Stanford Researchers Release OpenJarvis: The First Local Framework for Building Personal AI Agents with Tools, Memory, and Learning.

Stanford researchers are silent OpenJarvisopen source architecture framework AI personal agents run entirely on the device. The project comes from Stanford’s Scaling Intelligence Lab and is presented as a research platform and ready-to-deploy infrastructure for the first local AI systems. It focuses on not just modeling, but also the broader software stack needed to make on-device agents usable, scalable, and scalable over time.
Why OpenJarvis?
According to a Stanford research team, many current AI projects still keep the on-premises component thin while moving the underlying logic through external cloud APIs. That design introduces latency, recurring costs, and data disclosure concerns, especially for agents/agents who use personal files, messages, and persistent user context. OpenJarvis is designed to change that balance by automating on-premise deployments and optional cloud deployments.
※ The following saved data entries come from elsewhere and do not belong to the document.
(** C35: no connection leaks.  Every connection the connector ever returned has
    been closed, except the one that [Run] holds; when [Run] has returned, all
    of them are closed. *)
Theorem connections_are_released w conn :
  reachable w → (conn < nextConn w)%nat →
  (held_conn (pc w) = Some conn ∨ ∃ code, ClosedConn conn code ∈ effects w) ∧
  (∀ err, pc w = Finished err → ∃ code, ClosedConn conn code ∈ effects w).
Proof.
  intros Hr Hc. pose proof (ok_released _ (reachable_ok _ _ _ _ Hr) conn Hc) as Hrel.
  split; [done|]. intros err Hpc. rewrite Hpc in Hrel. destruct Hrel; done.
Qed.

Lemma runStep_closed w i :
  closed (session w) = true →
  closed (session (runStep parseURL parseTime config w i)) = true ∧
  installs (effects (runStep parseURL parseTime config w i)) = installs (effects w).
Proof.
  intros Hcl. unfold runStep, stopError, waitToReconnect, reconnectCause.
  destruct (pc w), i; try done; rewrite ?Hcl; simpl;
    rewrite ?installs_app, ?installs_notify, ?app_nil_r; try done.
  all: unfold install; rewrite ?Hcl; simpl; rewrite ?installs_app; simpl; rewrite ?app_nil_r; try done.
  all: repeat case_match; simplify_eq/=; rewrite ?installs_app; simpl;
    rewrite ?installs_notify, ?app_nil_r, ?(proj1 (proj2 (remove_fields _ _))); try done.
Qed.

Lemma step_closed w i :
  closed (session w) = true →
  closed (session (step w i)) = true ∧ installs (effects (step w i)) = installs (effects w).
Proof.
  intros Hcl. destruct i; try by apply runStep_closed.
  - simpl. unfold start. by rewrite Hcl.
  - simpl. unfold Session_Close. by rewrite Hcl.
  - simpl. unfold Reconnect. by rewrite Hcl.
  - done.
  - simpl. unfold Write. by rewrite Hcl.
Qed.

Lemma foldl_step_reachable inputs w : reachable w → reachable (foldl step w inputs).
Proof.
  revert w. induction inputs as [|i inputs IH]; intros w Hr; [done|]. simpl.
  apply IH. eapply rtc_r; [done|]. constructor.
Qed.
(* ===== verification/Candles.v ===== *)
(** * Exact decimal sums and candle aggregation: [unified/candles.go]

    A [scaledDecimal] is an integer and a number of fractional digits, so sums
    and comparisons are exact.  The maps of [AggregateCandles] are [gmap]s. *)

From S2P Require Import Prelude GoStrings Decimals Errors Unified.

Record scaledDecimal : Type := MkScaledDecimal { integer : Z; scale : nat }.

(** [parseScaledDecimal]. *)
Definition parseScaledDecimal (value : string) : result error scaledDecimal :=
  if negb (positiveDecimalPattern value) then Err (Errorf "invalid decimal %q")
  else
    let '(whole, fraction) := Cut dot value in
    let fraction := default "" fraction in
    Ok (MkScaledDecimal (digits_value 0 (whole +:+ fraction)) (String.length fraction)).

(** [scaleInteger]. *)
Definition scaleInteger (value : scaledDecimal) (target : nat) : Z :=
  if bool_decide (scale value < target)%nat
  then integer value * 10 ^ Z.of_nat (target - scale value) else integer value.

(** [addScaledDecimals]. *)
Definition addScaledDecimals (left right : scaledDecimal) : scaledDecimal :=
  let target := if bool_decide (scale left < scale right)%nat then scale right else scale left in
  MkScaledDecimal (scaleInteger left target + scaleInteger right target) target.

Definition zeros (n : nat) : string :=
  String.string_of_list_ascii (replicate n (Ascii.ascii_of_N 48)).

(** [scaledDecimal.String]. *)
Definition scaledDecimal_String (value : scaledDecimal) : string :=
  let digits := pretty (integer value) in
  if bool_decide (scale value = 0%nat) then digits
  else
    let digits :=
      if bool_decide (String.length digits ≤ scale value)%nat
      then zeros (scale value - String.length digits + 1) +:+ digits else digits in
    let position := (String.length digits - scale value)%nat in
    String.substring 0 position digits +:+ "." +:+
      String.substring position (String.length digits - position) digits.

(** [compareDecimals]. *)
Definition compareDecimals (left right : string) : result error comparison :=
  leftValue ← parseScaledDecimal left;
  rightValue ← parseScaledDecimal right;
  let target := if bool_decide (scale leftValue < scale rightValue)%nat
                then scale rightValue else scale leftValue in
  Ok (scaleInteger leftValue target ?= scaleInteger rightValue target).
The research team attributes this release to its original Intelligence Per Watt research. In that work, they report that local language models and local accelerators can work accurately 88.7% of response questions and reasoning questions at the same timewhile intelligence efficiency improved by 5.3× from 2023 to 2025. OpenJarvis is positioned as a software layer that follows from that result: if consumer models and hardware become useful for many local tasks, developers need a common stack to build and test those systems.

Five-Primitives Architecture
At the architectural level, OpenJarvis is organized around the first five: Intelligence, Engine, Agents, Tools and Memory, and Learning. The research team describes this as an integrable abstraction that can be scaled, adapted, and improved independently or used together as an integrated system. This is important because local AI projects often combine inference, orchestration, tools, retrieval, and logic into a single application that is difficult to produce. OpenJarvis instead tries to give each layer a more specific role.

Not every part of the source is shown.